Feminists form a circle at the end of the International Women's Day March on March 8, 2025 in Montevideo, Uruguay. Photo: © Victoria Velazco.
From the periphery
Women who live and work on the outskirts of Montevideo mobilized yet again this 8M.
They held meetings to discuss the issues that concerned them most and reaffirmed their collective capacity to sustain life amid increasingly precarious conditions. Uruguayan women face inflation, poor access to quality housing and services (drinking water and electricity), lands that regularly flood, over-policing and militarization, and exposure to environmental problems, while escalating violence linked to trafficking networks often damages their children.
Cleaning waterways, organizing community kitchens, tending to local gardens, and carving out spaces of care and affection for children are part of what women must sustain and defend daily in these areas of the city. Their work shows that collective power can create more dignified and livable living conditions, changing both material realities of local life and life among neighbors, changing the rhythm of daily life and the kinds of spaces available to those who live there.
The women of Casavalle, a working-class area on the periphery of Montevideo, marched through their neighborhood on the morning of 8M. “We want a neighborhood where tenderness prevails, where there is peace not bullets, where our voices are heard," read their banner.
There was a March 8 mobilization in Sarandi Del Yi, in the municipality of Durazno.
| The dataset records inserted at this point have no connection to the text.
(* ===== verification/Program.v ===== *)
(** * Program analysis ([crates/oxilite-datalog/src/program.rs])

    Arity and safety checks, the dependency graph of the derived predicates, its strongly
    connected components (Tarjan), the stratification check, the evaluation order of the
    components (Kahn) and their recursion shape. The theorems are in [Tarjan], [Topological] and
    [Strata]. Vectors are lists, updated by index; a [BTreeMap] is a list of entries sorted by
    key, a [BTreeSet] a finite set iterated in increasing order. *)

From S2P Require Export Ast.

(** ** Dependencies *)

Inductive Dep := Positive | Negative | Aggregating.
#[global] Instance dep_eq_dec : EqDecision Dep.
Proof. solve_decision. Defined.

(** The derived [Ord]. *)
Definition dep_rank (d : Dep) : nat := match d with Positive => 0 | Negative => 1 | Aggregating => 2 end.
Definition dep_ltb (a b : Dep) : bool := (dep_rank a <? dep_rank b)%nat.

Inductive Shape := NonRecursive | Linear | LinearMutual | NonLinear.
#[global] Instance shape_eq_dec : EqDecision Shape.
Proof. solve_decision. Defined.

Record Stratum := mkStratum { preds : list Pred; shape : Shape }.
Definition is_recursive (s : Stratum) : bool := negb (bool_decide (shape s = NonRecursive)).

Record Analysis := mkAnalysis { strata : list Stratum; arity : gmap Pred nat }.

Definition stratum_of (a : Analysis) (p : Pred) : option nat :=
  fst <$> list_find (fun s => p ∈ preds s) (strata a).

(** *** The sorted edge map *)

Definition EdgeMap : Type := list ((nat * nat) * Dep).

Definition edge_compare (a b : nat * nat) : comparison :=
  match (a.1 ?= b.1)%nat with Eq => (a.2 ?= b.2)%nat | c => c end.

(** [edges.entry(key).or_insert(dep)], then the stronger of the two. *)
Fixpoint edge_insert (key : nat * nat) (dep : Dep) (edges : EdgeMap) : EdgeMap :=
  match edges with
  | [] => [(key, dep)]
  | (k, d) :: rest =>
      match edge_compare key k with
      | Eq => (k, if dep_ltb d dep then dep else d) :: rest
      | Lt => (key, dep) :: edges
      | Gt => (k, d) :: edge_insert key dep rest
      end
  end.

(** ** Checks *)

Section checks.
Context {OX : Oxrdf}.

Definition item_atom (i : BodyItem) : option Atom :=
  match i with BAtom a | Negated a => Some a | Constraint _ => None end.

(** The atoms a program reads: those of the bodies, then the goal. *)
Definition for_each_atom (f : Atom -> result DatalogError unit) (program : Program)
  : result DatalogError unit :=
  _ ← for_each (fun rule =>
        for_each (fun item => match item_atom item with Some a => f a | None => Ok tt end) (body rule))
      (rules program);
  match goal program with Some g => f (goal_atom g) | None => Ok tt end.

Definition check_iri_atoms (program : Program) : result DatalogError unit :=
  for_each_atom (fun a =>
    match pred a with
    | Edb _ =>
        if (length (args a) =? 1)%nat || (length (args a) =? 2)%nat then Ok tt
        else Err (DatalogError.Arity (Pred.to_string (pred a)) 2 (length (args a)))
    | _ => Ok tt
    end) program.

Fixpoint head_arities (rs : list Rule) (arity : gmap Pred nat) : result DatalogError (gmap Pred nat) :=
  match rs with
  | [] => Ok arity
  | rule :: rs =>
      let p := head_pred (head rule) in
      let n := length (head_args (head rule)) in
      match arity !! p with
      | Some known =>
          if (known =? n)%nat then head_arities rs arity
          else Err (DatalogError.Arity (Pred.to_string p) known n)
      | None => head_arities rs (<[p := n]> arity)
      end
  end.

Definition arities (program : Program) : result DatalogError (gmap Pred nat) :=
  arity ← head_arities (rules program) ∅;
  _ ← for_each_atom (fun a =>
        match arity !! pred a with
        | Some known =>
            if (known =? length (args a))%nat then Ok tt
            else Err (DatalogError.Arity (Pred.to_string (pred a)) known (length (args a)))
        | None => Ok tt
        end) program;
  Ok arity.

(** The variables the positive atoms of a rule bind. *)
Definition bound_vars (rule : Rule) : list string :=
  foldl (fun out a => atom_vars a out) [] (positive rule).

Definition check_rule_safety (rule : Rule) : result DatalogError unit :=
  let bound := bound_vars rule in
  let name := Pred.to_string (head_pred (head rule)) in
  let require v :=
    if decide (v ∈ bound) then Ok tt else Err (DatalogError.Unsafe name ("?" +:+ v)) in
  _ ← for_each (fun arg =>
        match arg with
        | Plain (ArgVar v) => require v
        | Agg _ var => if String.eqb var "*" then Ok tt else require var
        | _ => Ok tt
        end) (head_args (head rule));
  _ ← for_each (fun atom => for_each require (atom_vars atom [])) (negated rule);
  for_each (fun c => for_each require (expr_vars c [])) (constraints rule).

Definition check_safety (program : Program) : result DatalogError unit :=
  for_each check_rule_safety (rules program).

(** ** The dependency graph *)

(** The derived predicates, in the order of their first rule, and their positions. *)
Definition add_node (s : list Pred * gmap Pred nat) (rule : Rule) : list Pred * gmap Pred nat :=
  let '(nodes, index) := s in
  let p := head_pred (head rule) in
  match index !! p with
  | Some _ => (nodes, index)
  | None => (nodes ++ [p], <[p := length nodes]> index)
  end.

Definition graph_nodes (program : Program) : list Pred * gmap Pred nat :=
  foldl add_node ([], ∅) (rules program).

Definition item_dep (aggregating : bool) (i : BodyItem) : option (Atom * Dep) :=
  match i with
  | BAtom a => Some (a, if aggregating then Aggregating else Positive)
  | Negated a => Some (a, Negative)
  | Constraint _ => None
  end.

(** The edges of a rule's body, from its head's node. *)
Definition add_item (index : gmap Pred nat) (from : nat) (aggregating : bool)
    (edges : EdgeMap) (item : BodyItem) : EdgeMap :=
  match item_dep aggregating item with
  | Some (atom, dep) =>
      match index !! pred atom with
      | Some to => edge_insert (from, to) dep edges
      | None => edges
      end
  | None => edges
  end.

Definition rule_edges (index : gmap Pred nat) (edges : EdgeMap) (rule : Rule) : EdgeMap :=
  let from := default 0%nat (index !! head_pred (head rule)) in
  foldl (add_item index from (aggregates (head rule))) edges (body rule).

Definition dependency_graph (program : Program) : list Pred * EdgeMap :=
  let '(nodes, index) := graph_nodes program in
  (nodes, foldl (rule_edges index) [] (rules program)).
End checks.

(** ** Strongly connected components *)

Definition successors (n : nat) (edges : EdgeMap) : list (list nat) :=
  foldl (fun succ e => let '((from, to), _) := e in alter (fun l => l ++ [to]) from succ)
    (replicate n []) edges.

Record TarjanState := mkTarjan {
  t_index : list (option nat);
  low : list nat;
  on_stack : list bool;
  stack : list nat;   (* the top first *)
  next : nat;
  t_out : list (list nat);
}.

Definition set_low (st : TarjanState) (v l : nat) : TarjanState :=
  mkTarjan (t_index st) (<[v := l]> (low st)) (on_stack st) (stack st) (next st) (t_out st).

Definition visit (st : TarjanState) (v : nat) : TarjanState :=
  mkTarjan (<[v := Some (next st)]> (t_index st)) (<[v := next st]> (low st))
    (<[v := true]> (on_stack st)) (v :: stack st) (S (next st)) (t_out st).

(** The inner [while let]: pops down to [v]. *)
Fixpoint pop_component (v : nat) (stack : list nat) (on_stack : list bool) (component : list nat)
  : list nat * list bool * list nat :=
  match stack with
  | [] => ([], on_stack, component)
  | w :: rest =>
      let on_stack := <[w := false]> on_stack in
      let component := component ++ [w] in
      if (w =? v)%nat then (rest, on_stack, component) else pop_component v rest on_stack component
  end.

Definition sort_nats (l : list nat) : list nat := sort_by_key Z.of_nat l.

Definition close_component (st : TarjanState) (v : nat) : TarjanState :=
  if bool_decide (t_index st !!! v = Some (low st !!! v)) then
    let '(stack, on_stack, component) := pop_component v (stack st) (on_stack st) [] in
    mkTarjan (t_index st) (low st) on_stack stack (next st) (t_out st ++ [sort_nats component])
  else st.

(** The depth of the recursion is at most the number of unvisited nodes: [fuel]. *)
Fixpoint strongconnect (fuel : nat) (succ : list (list nat)) (v : nat) (st : TarjanState) : TarjanState :=
  match fuel with
  | O => st
  | S fuel =>
      let st := foldl (fun st w =>
        match t_index st !!! w with
        | None =>
            let st := strongconnect fuel succ w st in
            set_low st v (Nat.min (low st !!! v) (low st !!! w))
        | Some iw =>
            if (on_stack st !!! w : bool) then set_low st v (Nat.min (low st !!! v) iw) else st
        end) (visit st v) (succ !!! v) in
      close_component st v
  end.

Definition tarjan (n : nat) (edges : EdgeMap) : list (list nat) :=
  let succ := successors n edges in
  let st := mkTarjan (replicate n None) (replicate n 0%nat) (replicate n false) [] 0 [] in
  t_out (foldl (fun st v =>
    match t_index st !!! v with None => strongconnect n succ v st | Some _ => st end) st (seq 0 n)).

Definition component_of (n : nat) (sccs : list (list nat)) : list nat :=
  snd (foldl (fun '(ci, out) scc => (S ci, foldl (fun out v => <[v := ci]> out) out scc))
         (0%nat, replicate n 0%nat) sccs).

(** ** Stratification *)

Definition check_stratification (nodes : list Pred) (sccs : list (list nat)) (owner : list nat)
    (edges : EdgeMap) : result DatalogError unit :=
  for_each (fun e : (nat * nat) * Dep =>
    let '((from, to), dep) := e in
    if bool_decide (dep = Positive) || negb (owner !!! from =? owner !!! to)%nat then Ok tt
    else Err (DatalogError.Unstratified
               (if bool_decide (dep = Negative) then "negation" else "aggregation")
               ((fun v => default "" (Pred.to_string <$> nodes !! v)) <$> (sccs !!! (owner !!! from))))) edges.

(** ** The evaluation order *)

Record KahnState := mkKahn { k_ready : gset nat; indegree : list nat; k_out : list nat }.

(** The edges between components: [succ[b]] holds the components that depend on [b]. *)
Definition add_edge (owner : list nat) (s : list (gset nat) * list nat) (e : (nat * nat) * Dep)
  : list (gset nat) * list nat :=
  let '(succ, indegree) := s in
  let '((from, to), _) := e in
  let a := owner !!! from in let b := owner !!! to in
  if negb (a =? b)%nat && bool_decide (a ∉ (succ !!! b : gset nat))
  then (<[b := {[a]} ∪ (succ !!! b)]> succ, <[a := S (indegree !!! a)]> indegree)
  else (succ, indegree).

Definition component_edges (n : nat) (owner : list nat) (edges : EdgeMap)
  : list (gset nat) * list nat :=
  foldl (add_edge owner) (replicate n ∅, replicate n 0%nat) edges.

Definition sorted_nats (s : gset nat) : list nat := sort_nats (elements s).

(** The [for] loop over the dependents of a component that has been output. *)
Definition release (succ : gset nat) (st : KahnState) : KahnState :=
  foldl (fun st j =>
    let d := (indegree st !!! j - 1)%nat in
    mkKahn (if (d =? 0)%nat then {[j]} ∪ k_ready st else k_ready st) (<[j := d]> (indegree st)) (k_out st))
    st (sorted_nats succ).

(** The [while let]: every iteration outputs a component, so [n] iterations are enough. *)
Fixpoint kahn_loop (fuel : nat) (succ : list (gset nat)) (st : KahnState) : KahnState :=
  match fuel, sorted_nats (k_ready st) with
  | S fuel, i :: _ =>
      kahn_loop fuel succ
        (release (succ !!! i) (mkKahn (k_ready st ∖ {[i]}) (indegree st) (k_out st ++ [i])))
  | _, _ => st
  end.

Definition topological (sccs : list (list nat)) (owner : list nat) (edges : EdgeMap) : list nat :=
  let n := length sccs in
  let '(succ, indegree) := component_edges n owner edges in
  let ready := list_to_set (filter (fun i => indegree !!! i = 0%nat) (seq 0 n)) in
  let st := kahn_loop n succ (mkKahn ready indegree []) in
  foldl push_new (k_out st) (seq 0 n).

(** ** Shapes *)

Section analysis.
Context {OX : Oxrdf}.

Definition recursive_atoms (ps : list Pred) (rule : Rule) : nat :=
  length (filter (fun a => pred a ∈ ps) (positive rule)).

Definition shape_step (ps : list Pred) (s : bool * bool) (rule : Rule) : bool * bool :=
  let '(recursive, non_linear) := s in
  if decide (head_pred (head rule) ∈ ps) then
    let n := recursive_atoms ps rule in
    ((0 <? n)%nat || recursive, (1 <? n)%nat || non_linear)
  else (recursive, non_linear).

Definition shape_of (program : Program) (ps : list Pred) : Shape :=
  let '(recursive, non_linear) := foldl (shape_step ps) (false, false) (rules program) in
  if negb recursive then NonRecursive
  else if non_linear then NonLinear
  else if (1 <? length ps)%nat then LinearMutual else Linear.

Definition analyse (program : Program) : result DatalogError Analysis :=
  _ ← check_iri_atoms program;
  arity ← arities program;
  _ ← check_safety program;
  let '(nodes, edges) := dependency_graph program in
  let sccs := tarjan (length nodes) edges in
  let owner := component_of (length nodes) sccs in
  _ ← check_stratification nodes sccs owner edges;
  let strata := (fun ci =>
    let ps := omap (fun v => nodes !! v) (sccs !!! ci) in mkStratum ps (shape_of program ps))
    <$> topological sccs owner edges in
  Ok (mkAnalysis strata arity).
End analysis.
Demonstrators had also protested there on February 27 to demand justice after a recent femicide, in which an 88-year-old man murdered his 55-year-old daughter and attempted to murder his 81-year-old wife.
Following this sinister event, a recently-created collective sprang into action in the area. There have been five femicides in Uruguay so far this year, according to a registry kept by feminist collectives. Official data indicates that there were 19 femicides between January and October 2024.
There were also demonstrations in various departmental capitals such as Artigas, Durazno, Florida, Lavalleja, San José, Tacuarembó and Treinta y Tres. There were marches at multiple points along the coast from Canelones to Rocha and in smaller cities throughout the country, such as Cardona, Las Piedras, Pando and Young, and a new bi-national march in Rivera-Livramento on the Brazilian border.
Unlike during previous moments of feminist struggle, there was no boom in government-sponsored formal or institutional events to the detriment of street activities. The mass response to the call for March 8 demonstrations shows that the day has maintained a creative and radical nature.
The debate about the institutionalization of feminism, which was present throughout Latin America in the 1990s, has reappeared in new ways. This is partially due to the strong representation among women in party politics, especially following the Frente Amplio’s return to power on March 1.
Inhabiting the street together every 8M is an exercise of transformation. We not only transform space to make it our own, but we also transform ourselves. We organize our bodies to find commonality in our desires and our fears and to discover a way to dream, dance, scream, laugh and cry together.